The second counselling was conducted on the 9th day at the post-natal clinic, before or after the change of card (women came for a change of card, from antenatal to infant welfare card. This is because the child is given a name on the 8th day in The Gambia). It is a cultural practice that during the first week of postpartum women stay indoors and only go to the hospital if the child is ill. The second counselling session was conducted using the same GATHER approach - contraceptive poster and sample contraceptive methods as the first session.

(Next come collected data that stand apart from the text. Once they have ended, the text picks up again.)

(** * Layers.py: a shallow embedding of the layer-computation engine

  The development follows [NN/Basic/Layers.py]: the shape validation of
  [ConvLayer] / [ConvPoolLayer], the parent/child chain of [Layer] and
  [SubLayer] with its back-propagation dispatch, the two execution paths
  of [MaxPool], the running statistics of [Normalize] and the loss
  gradients of [CostLayer].

  Python exceptions are values of [exn]; a computation that may raise
  returns a [result]. Python [int]s are [Z]. NumPy's floating-point
  scalars are idealised by an abstract scalar structure ([Scalar]),
  instantiated with the canonical rationals [Qc] for evaluation and, where
  a square root is taken, with the real numbers. *)

From stdpp Require Import gmap strings list.
From Stdlib Require Import ZArith QArith Qcanon Lia.
From Stdlib Require Reals.

Local Open Scope Z_scope.

(** ** Exceptions *)

Inductive exn : Type :=
| BuildLayerError
| LayerError
| ZeroDivisionError
| AttributeError
| IndexError
| ValueError
| KeyError
| NotImplementedError
| TypeError
| AxisError.

Inductive result (A : Type) : Type :=
| Ok (a : A)
| Raise (e : exn).

Arguments Ok {A} a.
Arguments Raise {A} e.

Definition rbind {A B : Type} (r : result A) (k : A -> result B) : result B :=
match r with
| Ok a => k a
| Raise e => Raise e
end.

Notation "'let!' x ':=' r 'in' k" := (rbind r (fun x => k))
(at level 10, x name, r at level 100, k at level 200).
(** * Lineage prediction from SNP calls: a shallow embedding

    The three scripts of the repository are embedded side by side:
    - [V1]: [lineage_predictor_v1.py], one sample per VCF file, best match;
    - [V4]: [lineage_predictor_v4.py], joint VCF files, threshold policy;
    - [V5]: [lineage_predictorV5.py],  one sample per VCF file, best match,
            catalog with sub-lineages.

    Conventions of the embedding.
    - Python [int] is [Z]; a Python [set] of integers is a [gset Z]; a
      Python [dict] keyed by strings is an association list in insertion
      order ([dict V]), because the scripts depend on iteration order.
    - Python [float] arithmetic is modelled by exact rational arithmetic
      ([Q]); the [.2f] conversion rounds the exact value half to even.
      The scripts round the float [(k / n) * 100] instead, which can
      differ from the exact value in the last printed digit when the exact
      value is half way between two hundredths, or within float error of
      that (23/160 prints 14.37 in the scripts and 14.38 here).
    - Characters are the 8-bit characters of [ascii]; the built-ins are
      modelled on ASCII text (a character above 127 is never white space).
    - The file system is flat: regular text files by path, no
      directories; [os.makedirs] has nothing to fail on but the path
      itself.
    - Exceptions are values of [exn]; code that may raise returns a
      [result].  Console output and files live in an explicit [world]. *)

From Stdlib Require Import ZArith QArith String Ascii List Lia.
From Stdlib Require Import DecimalString DecimalN.
From stdpp Require Import base gmap sets list strings sorting.

Abbreviation dict V := (list (string * V)).

(** ** Exceptions *)

Inductive exn : Set :=
| ValueError
| IndexError
| ZeroDivisionError
| FileExistsError
| LibraryError (name : string).

Inductive result (A : Type) : Type :=
| Ok (a : A)
| Raise (e : exn).
Arguments Ok {A} a.
Arguments Raise {A} e.

#[export] Instance result_ret : MRet result := λ A a, Ok a.
#[export] Instance result_bind : MBind result := λ A B f m,
  match m with Ok a => f a | Raise e => Raise e end.
#[export] Instance result_fmap : FMap result := λ A B f m,
  match m with Ok a => Ok (f a) | Raise e => Raise e end.

(** ** Python built-ins used by the scripts *)

Module Py.

(** [str.isspace] on the ASCII range: TAB..CR, FS..US and the space. *)
Definition is_space (c : ascii) : bool :=
  let n := N_of_ascii c in
  ((9 <=? n) && (n <=? 13) || (28 <=? n) && (n <=? 32))%N.

Fixpoint drop_while {A} (p : A → bool) (l : list A) : list A :=
  match l with
  | [] => []
  | x :: l' => if p x then drop_while p l' else l
  end.

Definition strip_with (p : ascii → bool) (s : string) : string :=
  string_of_list_ascii
    (rev (drop_while p (rev (drop_while p (list_ascii_of_string s))))).

(** [s.strip()] *)
Definition strip (s : string) : string := strip_with is_space s.

(** [s.strip(chars)] for a one-character [chars] *)
Definition strip_char (c : ascii) (s : string) : string :=
  strip_with (Ascii.eqb c) s.

(** [s.startswith(p)] *)
Definition startswith (s p : string) : bool := String.prefix p s.

(** [s.split(sep)] for a one-character separator: never the empty list. *)
Fixpoint split (sep : ascii) (s : string) : list string :=
  match s with
  | EmptyString => [EmptyString]
  | String c s' =>
      if Ascii.eqb c sep then EmptyString :: split sep s'
      else match split sep s' with
           | w :: ws => String c w :: ws
           | [] => [String c EmptyString]
           end
  end.

(** [sep.join(l)] *)
Definition join (sep : string) (l : list string) : string := String.concat sep l.

(** [sorted(l)] on strings: code-point lexicographic order. *)
Definition sorted (l : list string) : list string := merge_sort String.le l.

Definition digit_of (c : ascii) : option Z :=
  let n := N_of_ascii c in
  if ((48 <=? n) && (n <=? 57))%N then Some (Z.of_N n - 48)%Z else None.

The third counselling session was carried on the 40th day at the Infant Welfare Clinic (e.g. while the woman was waiting for, or immediately after, the baby received immunization). This session was conducted in the same way as the first and second counselling sessions. Refer to Fig. 1.2 for further details.
Post- Intervention
Regarding the post -intervention, the same questionnaire was administered to women in both groups in the sixth week to assess knowledge, attitude, and intention to utilize modern contraception. Similarly, at the end of the first six weeks, both groups were assessed to determine the level of knowledge, attitude, and intention to utilize modern contraception.
Reliability
The study interview schedule was pre-tested tested using 10% of the total study participants (68), from two different health facilities (34 for each facility), on participants that had similar inclusion criteria as those that participated in the study. In this study, the reliability was 0.731. The questionnaire was modified based on the pre-test results.
Data Collection
Data was collected using interviewer-administered questionnaires by eight already trained practising nurse-midwives and contraceptive counsellors. These practitioners were trained as research assistants and were fluent in at least two of the three languages; Mandinka Fula and Wolof ) spoken in the study sites. The baseline data was collected through face-to-face interviews and the questionnaire was retrieved immediately, thus a 100% return rate was obtained for both groups.
Data was collected from November 2017 to May 2018 in the following order: November –December 2017 was used to collect baseline data, and December 2017 - February2018 post -test data. Analysis of data included both descriptive and inferential statistics. Data was presented using frequency tables, and summary statistics. Statistical tests were done using Chi-squared tests, t-tests, Difference -In- Difference analysis (DID, Single Difference (SD) and binary logistic regression. Statistical significance was set at p < 0.05.